§ What is being asked
Your answer should consist solely of the lines from the first line of the data through the line with "apply (input_size_in_range (λ", each reproduced exactly.

§ Raw data
Lemma input_size_in_range_witness :
  input_size (λ s, Z.of_nat (length (sat_f0 s))) unit
    {| sequence := three_offsets; R1_b := 2.5; lineshape := Gaussian; interp := None |}
    7%Z = 3%Z.
Proof.
  apply (input_size_in_range (λ s, Z.of_nat (length (sat_f0 s))) unit
           {| sequence := three_offsets; R1_b := 2.5; lineshape := Gaussian;
              interp := None |} 7%Z).
  cbn. lia.
Defined.


(** A number type that records the operations applied to it, as the
    templates may be instantiated with. *)
Inductive term :=
| Const (x : float)
| Add (a b : term)
| Sub (a b : term)
| Mul (a b : term)
| Div (a b : term)
| Cos (a : term)
| Sin (a : term).

Definition term_Numeric : Numeric term :=
  {| of_double := Const; nadd := Add; nsub := Sub; nmul := Mul; ndiv := Div;
     ncos := Cos; nsin := Sin |}.

(** A lineshape that gives one value per offset. *)
Definition flat_lineshape (offs : list float) (T2b : term) : list term :=
  map (λ x, Mul (Const x) T2b) offs.

Lemma signal_length_witness :
  ∃ S, (@signal unit term term_Numeric flat_lineshape flat_lineshape flat_lineshape
          (λ _, flat_lineshape) (λ x _, x * x)%float
          {| sequence := three_offsets; R1_b := 2.5; lineshape := Gaussian;
             interp := None |}
          [# Const 1; Const 0.1; Const 10e-6; Const 0.1; Const 10]
          [# 0; 1; 1]%float []).1.1 = Some S
       ∧ length S = 3.
Proof.
  eexists. split; [reflexivity|].
  apply (@signal_length unit term term_Numeric flat_lineshape flat_lineshape
           flat_lineshape (λ _, flat_lineshape) (λ x _, x * x)%float
           {| sequence := three_offsets; R1_b := 2.5; lineshape := Gaussian;
              interp := None |}
           [# Const 1; Const 0.1; Const 10e-6; Const 0.1; Const 10]
           [# 0; 1; 1]%float []);
    try (intros; apply length_map); reflexivity.
Defined.

End Ramani.

(** ** Serialisation of arrays: [Eigen::save] and [Eigen::load] *)

Module EigenCereal.
Section Archive.
Context {T : Type}.
Variable uninit : T.

(** A text archive is the sequence of nodes written to it, or still to be
    read from it: size tags and values. A value is read back as it was
    written. *)
Inductive node := SizeTag (n : nat) | Value (x : T).

Local Abbreviation Archive := (list node).

(** Output archive: [ar(cereal::make_size_tag(n))] and [ar(x)]. *)
Definition put_size (n : nat) (ar : Archive) : Archive := ar ++ [SizeTag n].
Definition put_value (x : T) (ar : Archive) : Archive := ar ++ [Value x].

(** Input archive: the same two calls read the next node, and throw when it
    is of the other kind or the archive is exhausted. *)
Definition get_size (ar : Archive) : option (nat * Archive) :=
  match ar with
  | SizeTag n :: ar' => Some (n, ar')
  | _ => None
  end.

Definition get_value (ar : Archive) : option (T * Archive) :=
  match ar with
  | Value x :: ar' => Some (x, ar')
  | _ => None
  end.

(** [v[i]] for reading. *)
Definition coeff (v : list T) (i : nat) : T := default uninit (v !! i).

(** [for (auto i = 0; i < v.rows(); ++i) ar(v[i]);] with [count] iterations
    left. Sizes and loop counters are natural numbers: the arrays stay below
    the 2^31 rows at which the [int] counter would overflow. *)
Fixpoint save_loop (count i : nat) (v : list T) (ar : Archive) : Archive :=
  match count with
  | 0 => ar
  | S count' => save_loop count' (S i) v (put_value (coeff v i) ar)
  end.

Definition save (ar : Archive) (v : list T) : Archive :=
  save_loop (Eigen.rows v) 0 v (put_size (Eigen.rows v) ar).

(** [for (auto i = 0; i < n_rows; i++) ar(v[i]);] *)
Fixpoint load_loop (count i : nat) (ar : Archive) (v : list T)
    : option (list T * Archive) :=
  match count with
  | 0 => Some (v, ar)
  | S count' =>
      match get_value ar with
      | Some (x, ar') => load_loop count' (S i) ar' (Eigen.set_coeff i x v)
      | None => None
      end
  end.

Definition load (ar : Archive) (v : list T) : option (list T * Archive) :=
  match get_size ar with
  | Some (n_rows, ar') =>
      let v := if decide (Eigen.rows v ≠ n_rows)
               then Eigen.resize uninit n_rows v else v in
      load_loop n_rows 0 ar' v
  | None => None
  end.

Lemma save_loop_app (suffix : list T) : ∀ (pre : list T) (ar : Archive),
  save_loop (length suffix) (length pre) (pre ++ suffix) ar = ar ++ map Value suffix.
Proof.
  induction suffix as [|x suffix IH]; intros pre ar; cbn [save_loop length map].
  - by rewrite app_nil_r.
  - unfold coeff. rewrite list_lookup_middle by done.
    change (default uninit (Some x)) with x.
    specialize (IH (pre ++ [x]) (put_value x ar)).
    rewrite length_app, Nat.add_1_r, <- app_assoc in IH. cbn [app] in IH.
    rewrite IH. unfold put_value. by rewrite <- app_assoc.
Qed.

Lemma save_eq (ar : Archive) (v : list T) :
  save ar v = ar ++ SizeTag (length v) :: map Value v.
Proof.
  unfold save, Eigen.rows.
  pose proof (save_loop_app v [] (put_size (length v) ar)) as Hloop.
  cbn [length app] in Hloop. rewrite Hloop.
  unfold put_size. by rewrite <- app_assoc.
Qed.

Lemma load_loop_app (vals : list T) : ∀ (pre old : list T) (rest : Archive),
  length old = length vals →
  load_loop (length vals) (length pre) (map Value vals ++ rest) (pre ++ old)
  = Some (pre ++ vals, rest).
Proof.
  induction vals as [|x vals IH]; intros pre old rest Hlen.
  - destruct old; [|discriminate]. done.
  - destruct old as [|o old]; [discriminate|].
    cbn [load_loop length map app get_value]. unfold Eigen.set_coeff.
    rewrite insert_app_r_alt by lia. rewrite Nat.sub_diag.
    change (<[0:=x]> (o :: old)) with (x :: old).
    specialize (IH (pre ++ [x]) old rest ltac:(simpl in Hlen; lia)).
    rewrite length_app, Nat.add_1_r, <- !app_assoc in IH. exact IH.
Qed.

(** C9. Saving an array and loading the archive back gives the array again,
    with the same number of rows and the same entries, whatever the
    destination held and whatever its length was (it is resized when its
    length differs); what follows the array in the archive is left to be
    read. *)
Theorem load_save_roundtrip (v dest : list T) (rest : list node) :
  load (save [] v ++ rest) dest = Some (v, rest).
Proof.
  rewrite save_eq. cbn [app]. unfold load. cbn [get_size]. cbv zeta.
  set (d := if decide _ then _ else _).
  assert (Hd : length d = length v).
  { subst d. case_decide as Hne.
    - apply Eigen.rows_resize.
    - unfold Eigen.rows in Hne. destruct (decide (length dest = length v)); [done|].
      by destruct Hne. }
  exact (load_loop_app v [] d rest Hd).
Qed.

(** *** Further properties of the archive format *)

(** [serialize] for the arrays of fixed size 2 and 3, on an output archive:
    the size tag, then the coefficients. *)
Definition serialize_fixed {n : nat} (ar : list node) (v : vec T n) : list node :=
  let n_elements := n in
  save_loop n_elements 0 (vec_to_list v) (put_size n_elements ar).

Definition serialize2 (ar : list node) (v : vec T 2) : list node := serialize_fixed ar v.
Definition serialize3 (ar : list node) (v : vec T 3) : list node := serialize_fixed ar v.

Lemma load_size_values (v dest : list T) (rest : list node) :
  load (SizeTag (length v) :: map Value v ++ rest) dest = Some (v, rest).
Proof.
  unfold load. cbn [get_size]. cbv zeta.
  set (d := if decide _ then _ else _).
  assert (Hd : length d = length v).
  { subst d. case_decide as Hne.
    - apply Eigen.rows_resize.
    - unfold Eigen.rows in Hne. destruct (decide (length dest = length v)); [done|].
      by destruct Hne. }
  exact (load_loop_app v [] d rest Hd).
Qed.

Lemma load_loop_inv (count : nat) : ∀ (i : nat) (ar : list node) (d v : list T) (rest : list node),
  load_loop count i ar d = Some (v, rest) →
  i + count ≤ length d →
  ∃ vals, length vals = count ∧ ar = map Value vals ++ rest
          ∧ v = take i d ++ vals ++ drop (i + count) d.
Proof.
  induction count as [|count IH]; intros i ar d v rest Hload Hlen.
  - cbn in Hload. simplify_eq. exists []. split; [done|]. split; [done|].
    cbn [app]. by rewrite Nat.add_0_r, take_drop.
  - cbn [load_loop] in Hload.
    destruct ar as [|[n|x] ar]; cbn [get_value] in Hload; try discriminate.
    apply IH in Hload as (vals & Hvals & -> & ->);
      [|unfold Eigen.set_coeff; rewrite length_insert; lia].
    exists (x :: vals). split; [cbn; lia|]. split; [done|].
    unfold Eigen.set_coeff.
    rewrite (take_S_r _ _ x) by (apply list_lookup_insert_eq; lia).
    rewrite take_insert_ge by lia. rewrite drop_insert_lt by lia.
    rewrite <- app_assoc. cbn [app].
    by replace (i + S count) with (S i + count) by lia.
Qed.

Lemma load_Some_inv (ar : list node) (dest v : list T) (rest : list node) :
  load ar dest = Some (v, rest) →
  ar = SizeTag (length v) :: map Value v ++ rest.
Proof.
  unfold load. destruct ar as [|[n|x] ar]; cbn [get_size]; try discriminate.
  cbv zeta. set (d := if decide _ then _ else _).
  assert (Hd : length d = n).
  { subst d. case_decide as Hne.
    - apply Eigen.rows_resize.
    - unfold Eigen.rows in Hne. destruct (decide (length dest = n)); [done|].
      by destruct Hne. }
  intros Hload. apply load_loop_inv in Hload as (vals & Hvals & -> & ->); [|lia].
  rewrite take_0, drop_ge by lia. cbn [app]. rewrite app_nil_r.
  by rewrite Hvals.
Qed.

(** X4. [load] accepts only what [save] writes: when it returns an array
    and leaves the rest of the archive, the archive is the one [save] writes
    for that array, followed by that rest. *)
Theorem load_inverts_save (ar : list node) (dest v : list T) (rest : list node) :
  load ar dest = Some (v, rest) → ar = save [] v ++ rest.
Proof.
  intros Hload. apply load_Some_inv in Hload. rewrite save_eq.
  cbn [app]. exact Hload.
Qed.

(** X5. Arrays saved one after the other into one archive are loaded back in
    the same order: the first [load] returns the first array and leaves the
    archive at the second. *)
Theorem save_load_sequence (v w d1 d2 : list T) :
  (load (save (save [] v) w) d1 ≫= λ '(v', ar),
   load ar d2 ≫= λ '(w', ar'), Some (v', w', ar'))
  = Some (v, w, []).
Proof.
  rewrite (save_eq (save [] v) w), (save_eq [] v). cbn [app].
  rewrite load_size_values. cbn [mbind option_bind].
  pose proof (load_size_values w d2 []) as Hw. rewrite app_nil_r in Hw.
  by rewrite Hw.
Qed.

(** X7. An array of fixed size 2 or 3 written by [serialize] has the format
    of [save], so [load] reads it into a dynamic array with the same
    coefficients. *)
Theorem load_serialize_fixed (v2 : vec T 2) (v3 : vec T 3) (dest : list T)
    (rest : list node) :
  serialize2 [] v2 = save [] (vec_to_list v2)
  ∧ serialize3 [] v3 = save [] (vec_to_list v3)
  ∧ load (serialize2 [] v2 ++ rest) dest = Some (vec_to_list v2, rest)
  ∧ load (serialize3 [] v3 ++ rest) dest = Some (vec_to_list v3, rest).
Proof.
  assert (H2 : serialize2 [] v2 = save [] (vec_to_list v2)).
  { unfold serialize2, serialize_fixed, save, Eigen.rows.
    by rewrite length_vec_to_list. }
  assert (H3 : serialize3 [] v3 = save [] (vec_to_list v3)).
  { unfold serialize3, serialize_fixed, save, Eigen.rows.
    by rewrite length_vec_to_list. }
  rewrite H2, H3, !save_eq. cbn [app].
  split; [done|]. split; [done|]. split; apply load_size_values.
Qed.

§ Answer space
Lemma input_size_in_range_witness :
  input_size (λ s, Z.of_nat (length (sat_f0 s))) unit
    {| sequence := three_offsets; R1_b := 2.5; lineshape := Gaussian; interp := None |}
    7%Z = 3%Z.
Proof.
  apply (input_size_in_range (λ s, Z.of_nat (length (sat_f0 s))) unit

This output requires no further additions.